─── SUPPLIED DATA
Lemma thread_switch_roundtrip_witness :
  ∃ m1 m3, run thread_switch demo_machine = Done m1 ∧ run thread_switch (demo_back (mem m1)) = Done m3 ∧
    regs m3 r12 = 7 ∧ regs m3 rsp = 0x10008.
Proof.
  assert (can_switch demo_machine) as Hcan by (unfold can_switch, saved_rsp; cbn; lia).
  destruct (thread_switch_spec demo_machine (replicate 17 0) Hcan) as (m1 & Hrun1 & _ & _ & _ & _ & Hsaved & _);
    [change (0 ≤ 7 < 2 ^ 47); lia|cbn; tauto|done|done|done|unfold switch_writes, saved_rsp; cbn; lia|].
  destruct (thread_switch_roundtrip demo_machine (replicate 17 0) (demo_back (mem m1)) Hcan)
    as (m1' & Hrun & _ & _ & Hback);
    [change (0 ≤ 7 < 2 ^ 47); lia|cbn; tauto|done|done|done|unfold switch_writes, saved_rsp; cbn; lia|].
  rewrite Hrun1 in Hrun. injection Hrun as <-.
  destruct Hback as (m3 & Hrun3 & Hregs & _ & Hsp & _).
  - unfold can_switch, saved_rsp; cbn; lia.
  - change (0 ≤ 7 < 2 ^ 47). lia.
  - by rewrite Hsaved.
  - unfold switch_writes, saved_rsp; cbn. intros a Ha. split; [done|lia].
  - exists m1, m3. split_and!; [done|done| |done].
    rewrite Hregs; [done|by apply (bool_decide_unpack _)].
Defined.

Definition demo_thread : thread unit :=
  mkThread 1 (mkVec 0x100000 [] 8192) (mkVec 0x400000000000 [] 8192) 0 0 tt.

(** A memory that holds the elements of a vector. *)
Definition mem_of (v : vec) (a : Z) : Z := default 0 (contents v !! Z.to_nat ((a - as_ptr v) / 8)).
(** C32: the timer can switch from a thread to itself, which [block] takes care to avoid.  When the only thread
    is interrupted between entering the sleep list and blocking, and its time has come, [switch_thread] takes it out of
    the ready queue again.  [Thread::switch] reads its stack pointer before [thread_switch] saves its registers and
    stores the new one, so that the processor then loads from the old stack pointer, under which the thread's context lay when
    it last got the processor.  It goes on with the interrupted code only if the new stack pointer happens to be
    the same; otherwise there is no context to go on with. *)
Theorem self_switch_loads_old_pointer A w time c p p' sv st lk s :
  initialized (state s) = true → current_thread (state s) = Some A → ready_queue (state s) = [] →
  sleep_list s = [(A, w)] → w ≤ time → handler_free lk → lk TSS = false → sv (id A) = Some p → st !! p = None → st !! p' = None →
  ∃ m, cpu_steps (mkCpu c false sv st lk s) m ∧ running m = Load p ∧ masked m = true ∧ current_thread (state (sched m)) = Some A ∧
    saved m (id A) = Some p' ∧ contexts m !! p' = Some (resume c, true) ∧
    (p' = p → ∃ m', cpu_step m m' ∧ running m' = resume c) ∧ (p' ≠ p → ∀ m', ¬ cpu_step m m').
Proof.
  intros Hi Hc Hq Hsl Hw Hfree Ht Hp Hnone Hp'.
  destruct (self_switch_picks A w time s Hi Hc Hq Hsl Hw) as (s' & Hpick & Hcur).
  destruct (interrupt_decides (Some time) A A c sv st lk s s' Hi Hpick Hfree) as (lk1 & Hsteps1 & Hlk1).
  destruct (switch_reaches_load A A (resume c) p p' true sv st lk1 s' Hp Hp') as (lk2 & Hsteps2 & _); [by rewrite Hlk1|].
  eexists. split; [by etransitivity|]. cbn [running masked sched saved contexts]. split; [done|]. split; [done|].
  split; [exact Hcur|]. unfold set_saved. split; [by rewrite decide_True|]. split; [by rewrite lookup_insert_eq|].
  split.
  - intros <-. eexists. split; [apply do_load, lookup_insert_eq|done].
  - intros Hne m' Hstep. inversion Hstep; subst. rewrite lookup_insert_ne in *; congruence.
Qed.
──────
**DESCRIPTION OF THE TASK**
Since only a number is wanted, report how many lines of the listing include the word "interrupted".

**SOLUTION**
2